Once the line containing "reply := reply w;" has been copied, stop; copy every line before it exactly, beginning with the first line of the material below.

Data listing:
_ _ _ _ _
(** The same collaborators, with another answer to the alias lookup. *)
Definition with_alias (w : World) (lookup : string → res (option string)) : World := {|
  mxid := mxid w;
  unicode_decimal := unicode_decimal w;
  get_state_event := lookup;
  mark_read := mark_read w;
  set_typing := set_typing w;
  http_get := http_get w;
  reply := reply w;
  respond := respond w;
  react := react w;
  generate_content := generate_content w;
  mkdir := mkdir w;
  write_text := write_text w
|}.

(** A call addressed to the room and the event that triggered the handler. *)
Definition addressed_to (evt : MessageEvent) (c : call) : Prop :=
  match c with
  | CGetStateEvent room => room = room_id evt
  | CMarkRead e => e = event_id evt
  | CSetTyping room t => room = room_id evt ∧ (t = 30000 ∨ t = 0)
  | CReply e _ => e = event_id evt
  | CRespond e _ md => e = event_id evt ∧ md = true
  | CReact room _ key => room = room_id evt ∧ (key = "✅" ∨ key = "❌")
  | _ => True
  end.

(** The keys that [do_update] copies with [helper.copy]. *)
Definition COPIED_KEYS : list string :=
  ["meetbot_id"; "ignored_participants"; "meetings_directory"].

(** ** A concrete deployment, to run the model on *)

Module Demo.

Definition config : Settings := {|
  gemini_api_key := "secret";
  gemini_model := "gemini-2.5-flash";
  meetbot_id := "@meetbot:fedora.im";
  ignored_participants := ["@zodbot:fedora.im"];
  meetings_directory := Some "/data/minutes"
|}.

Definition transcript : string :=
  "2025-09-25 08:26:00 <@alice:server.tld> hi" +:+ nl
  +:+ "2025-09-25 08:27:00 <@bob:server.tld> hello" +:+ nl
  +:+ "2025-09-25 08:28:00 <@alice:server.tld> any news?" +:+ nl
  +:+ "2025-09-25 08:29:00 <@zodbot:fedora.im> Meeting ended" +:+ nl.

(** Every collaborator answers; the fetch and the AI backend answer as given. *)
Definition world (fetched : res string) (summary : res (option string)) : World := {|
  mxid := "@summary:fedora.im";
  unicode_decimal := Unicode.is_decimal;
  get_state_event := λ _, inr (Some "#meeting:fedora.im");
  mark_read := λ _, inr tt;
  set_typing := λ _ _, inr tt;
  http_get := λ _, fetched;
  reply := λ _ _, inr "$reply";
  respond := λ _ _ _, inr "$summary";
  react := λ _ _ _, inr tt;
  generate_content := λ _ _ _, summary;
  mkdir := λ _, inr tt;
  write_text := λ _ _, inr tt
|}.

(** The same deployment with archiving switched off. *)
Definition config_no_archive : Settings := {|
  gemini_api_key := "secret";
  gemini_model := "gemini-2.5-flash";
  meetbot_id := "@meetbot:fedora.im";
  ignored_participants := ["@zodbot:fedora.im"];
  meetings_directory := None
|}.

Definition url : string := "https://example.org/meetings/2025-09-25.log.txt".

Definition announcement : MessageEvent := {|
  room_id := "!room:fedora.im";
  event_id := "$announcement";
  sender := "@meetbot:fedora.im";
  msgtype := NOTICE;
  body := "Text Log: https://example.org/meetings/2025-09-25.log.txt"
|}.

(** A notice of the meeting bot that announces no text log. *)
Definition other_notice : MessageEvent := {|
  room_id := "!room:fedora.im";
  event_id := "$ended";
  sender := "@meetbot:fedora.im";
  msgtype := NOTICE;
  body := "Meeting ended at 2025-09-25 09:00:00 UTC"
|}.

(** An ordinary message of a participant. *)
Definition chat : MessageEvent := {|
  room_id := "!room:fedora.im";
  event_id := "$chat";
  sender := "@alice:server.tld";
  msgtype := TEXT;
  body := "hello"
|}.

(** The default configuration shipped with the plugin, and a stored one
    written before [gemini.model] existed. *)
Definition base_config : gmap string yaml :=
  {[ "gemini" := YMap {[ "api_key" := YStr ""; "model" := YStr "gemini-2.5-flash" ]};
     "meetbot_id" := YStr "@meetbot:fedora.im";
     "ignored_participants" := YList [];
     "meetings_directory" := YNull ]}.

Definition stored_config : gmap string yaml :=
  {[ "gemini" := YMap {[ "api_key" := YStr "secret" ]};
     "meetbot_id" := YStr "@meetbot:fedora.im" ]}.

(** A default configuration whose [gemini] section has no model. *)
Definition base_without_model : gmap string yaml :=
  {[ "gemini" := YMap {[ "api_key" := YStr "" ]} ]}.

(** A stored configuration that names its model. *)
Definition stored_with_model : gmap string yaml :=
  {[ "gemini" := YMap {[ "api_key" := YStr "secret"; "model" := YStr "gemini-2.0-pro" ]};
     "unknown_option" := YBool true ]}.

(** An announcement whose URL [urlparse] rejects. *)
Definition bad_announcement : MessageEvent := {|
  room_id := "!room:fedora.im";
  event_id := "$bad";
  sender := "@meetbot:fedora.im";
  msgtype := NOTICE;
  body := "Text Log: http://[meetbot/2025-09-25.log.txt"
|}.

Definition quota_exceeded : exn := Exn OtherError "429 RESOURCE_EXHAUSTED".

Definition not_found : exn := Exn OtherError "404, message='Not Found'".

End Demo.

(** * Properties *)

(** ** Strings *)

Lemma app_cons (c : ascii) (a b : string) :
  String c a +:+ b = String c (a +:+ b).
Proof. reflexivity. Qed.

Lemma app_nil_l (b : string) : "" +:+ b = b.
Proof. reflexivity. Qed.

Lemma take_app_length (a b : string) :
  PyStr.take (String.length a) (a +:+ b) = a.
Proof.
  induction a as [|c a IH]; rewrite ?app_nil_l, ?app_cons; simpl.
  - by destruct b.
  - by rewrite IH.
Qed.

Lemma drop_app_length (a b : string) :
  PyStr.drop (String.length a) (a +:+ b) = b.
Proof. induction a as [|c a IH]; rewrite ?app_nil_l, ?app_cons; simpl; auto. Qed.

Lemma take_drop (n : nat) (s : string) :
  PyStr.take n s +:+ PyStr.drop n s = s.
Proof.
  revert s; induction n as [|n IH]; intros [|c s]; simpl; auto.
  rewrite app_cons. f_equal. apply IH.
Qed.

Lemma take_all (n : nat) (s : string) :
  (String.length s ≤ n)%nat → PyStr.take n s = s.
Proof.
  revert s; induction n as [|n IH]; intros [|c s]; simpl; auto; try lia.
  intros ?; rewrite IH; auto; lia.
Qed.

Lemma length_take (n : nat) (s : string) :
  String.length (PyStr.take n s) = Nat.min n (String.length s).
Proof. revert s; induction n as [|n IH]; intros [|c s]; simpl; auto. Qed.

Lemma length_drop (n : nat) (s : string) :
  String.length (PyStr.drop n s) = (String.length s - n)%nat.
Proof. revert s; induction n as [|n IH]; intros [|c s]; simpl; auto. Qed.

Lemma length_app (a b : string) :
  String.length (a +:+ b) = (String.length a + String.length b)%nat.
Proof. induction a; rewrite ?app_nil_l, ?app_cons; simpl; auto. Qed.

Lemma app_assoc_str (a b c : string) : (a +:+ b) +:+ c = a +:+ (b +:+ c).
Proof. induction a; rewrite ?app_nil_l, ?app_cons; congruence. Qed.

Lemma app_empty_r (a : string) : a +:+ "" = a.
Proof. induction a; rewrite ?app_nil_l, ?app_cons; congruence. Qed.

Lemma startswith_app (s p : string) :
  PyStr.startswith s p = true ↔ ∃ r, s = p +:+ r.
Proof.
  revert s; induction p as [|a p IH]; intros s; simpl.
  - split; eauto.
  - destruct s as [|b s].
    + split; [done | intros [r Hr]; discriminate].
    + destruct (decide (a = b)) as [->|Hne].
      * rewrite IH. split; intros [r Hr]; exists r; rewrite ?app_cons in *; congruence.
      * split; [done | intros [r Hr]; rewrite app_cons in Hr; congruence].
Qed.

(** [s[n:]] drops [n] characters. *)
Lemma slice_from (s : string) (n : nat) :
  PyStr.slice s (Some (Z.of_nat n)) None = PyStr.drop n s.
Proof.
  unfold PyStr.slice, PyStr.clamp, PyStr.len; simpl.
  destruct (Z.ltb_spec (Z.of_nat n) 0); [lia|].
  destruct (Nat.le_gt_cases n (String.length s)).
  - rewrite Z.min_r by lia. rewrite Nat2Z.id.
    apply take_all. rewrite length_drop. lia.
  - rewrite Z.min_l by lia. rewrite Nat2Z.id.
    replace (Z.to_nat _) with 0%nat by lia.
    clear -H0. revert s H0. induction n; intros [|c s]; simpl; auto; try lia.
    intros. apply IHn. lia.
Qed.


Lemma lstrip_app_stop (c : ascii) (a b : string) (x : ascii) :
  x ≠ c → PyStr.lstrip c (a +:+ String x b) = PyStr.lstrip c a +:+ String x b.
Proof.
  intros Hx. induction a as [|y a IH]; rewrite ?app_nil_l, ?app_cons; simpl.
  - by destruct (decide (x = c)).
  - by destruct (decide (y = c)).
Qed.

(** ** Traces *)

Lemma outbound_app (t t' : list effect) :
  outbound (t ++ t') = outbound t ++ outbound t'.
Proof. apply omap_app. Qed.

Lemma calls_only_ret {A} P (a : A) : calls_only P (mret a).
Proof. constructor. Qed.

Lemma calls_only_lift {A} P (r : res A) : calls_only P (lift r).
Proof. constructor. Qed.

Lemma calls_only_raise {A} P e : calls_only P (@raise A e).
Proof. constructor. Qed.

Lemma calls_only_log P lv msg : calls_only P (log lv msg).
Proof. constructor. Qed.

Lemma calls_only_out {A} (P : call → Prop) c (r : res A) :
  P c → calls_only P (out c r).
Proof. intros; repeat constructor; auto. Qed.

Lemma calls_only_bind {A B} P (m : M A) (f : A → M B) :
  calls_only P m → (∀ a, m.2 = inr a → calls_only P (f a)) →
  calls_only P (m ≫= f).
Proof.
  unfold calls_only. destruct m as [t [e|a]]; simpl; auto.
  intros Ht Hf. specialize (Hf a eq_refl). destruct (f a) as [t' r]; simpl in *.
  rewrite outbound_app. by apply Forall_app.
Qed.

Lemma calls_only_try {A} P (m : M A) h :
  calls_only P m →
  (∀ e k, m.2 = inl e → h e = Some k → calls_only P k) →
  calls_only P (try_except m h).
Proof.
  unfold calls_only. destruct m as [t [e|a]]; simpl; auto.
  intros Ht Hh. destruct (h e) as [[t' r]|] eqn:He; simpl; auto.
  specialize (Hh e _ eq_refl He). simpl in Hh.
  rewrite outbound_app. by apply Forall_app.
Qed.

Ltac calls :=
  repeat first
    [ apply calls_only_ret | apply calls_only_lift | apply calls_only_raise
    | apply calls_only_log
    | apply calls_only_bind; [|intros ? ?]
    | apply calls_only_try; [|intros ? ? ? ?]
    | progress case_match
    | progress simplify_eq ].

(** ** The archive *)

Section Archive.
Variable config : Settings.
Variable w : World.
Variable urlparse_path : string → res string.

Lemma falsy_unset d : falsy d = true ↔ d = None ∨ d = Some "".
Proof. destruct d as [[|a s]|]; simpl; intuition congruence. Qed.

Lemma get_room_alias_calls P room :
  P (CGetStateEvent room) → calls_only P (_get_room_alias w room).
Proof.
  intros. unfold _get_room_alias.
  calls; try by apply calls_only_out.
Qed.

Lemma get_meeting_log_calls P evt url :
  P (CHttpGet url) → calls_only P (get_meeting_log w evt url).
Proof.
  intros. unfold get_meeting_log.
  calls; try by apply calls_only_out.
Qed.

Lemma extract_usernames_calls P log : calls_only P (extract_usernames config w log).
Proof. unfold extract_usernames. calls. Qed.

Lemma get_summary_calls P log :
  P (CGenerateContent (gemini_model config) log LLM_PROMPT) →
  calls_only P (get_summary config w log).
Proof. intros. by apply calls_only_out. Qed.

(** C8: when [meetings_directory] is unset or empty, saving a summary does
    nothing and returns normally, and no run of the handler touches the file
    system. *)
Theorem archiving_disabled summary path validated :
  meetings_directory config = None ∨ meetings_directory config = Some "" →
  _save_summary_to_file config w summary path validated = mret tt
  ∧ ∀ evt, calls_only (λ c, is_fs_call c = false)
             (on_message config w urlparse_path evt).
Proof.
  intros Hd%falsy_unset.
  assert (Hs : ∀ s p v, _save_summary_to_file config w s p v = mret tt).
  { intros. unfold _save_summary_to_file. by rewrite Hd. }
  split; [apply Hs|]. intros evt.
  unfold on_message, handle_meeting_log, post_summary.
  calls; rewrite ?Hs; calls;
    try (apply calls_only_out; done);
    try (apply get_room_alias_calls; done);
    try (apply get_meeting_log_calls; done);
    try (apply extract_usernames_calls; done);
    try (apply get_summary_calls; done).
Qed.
_ _ _ _ _
Response to the task:
(** The same collaborators, with another answer to the alias lookup. *)
Definition with_alias (w : World) (lookup : string → res (option string)) : World := {|
  mxid := mxid w;
  unicode_decimal := unicode_decimal w;
  get_state_event := lookup;
  mark_read := mark_read w;
  set_typing := set_typing w;
  http_get := http_get w;
  reply := reply w;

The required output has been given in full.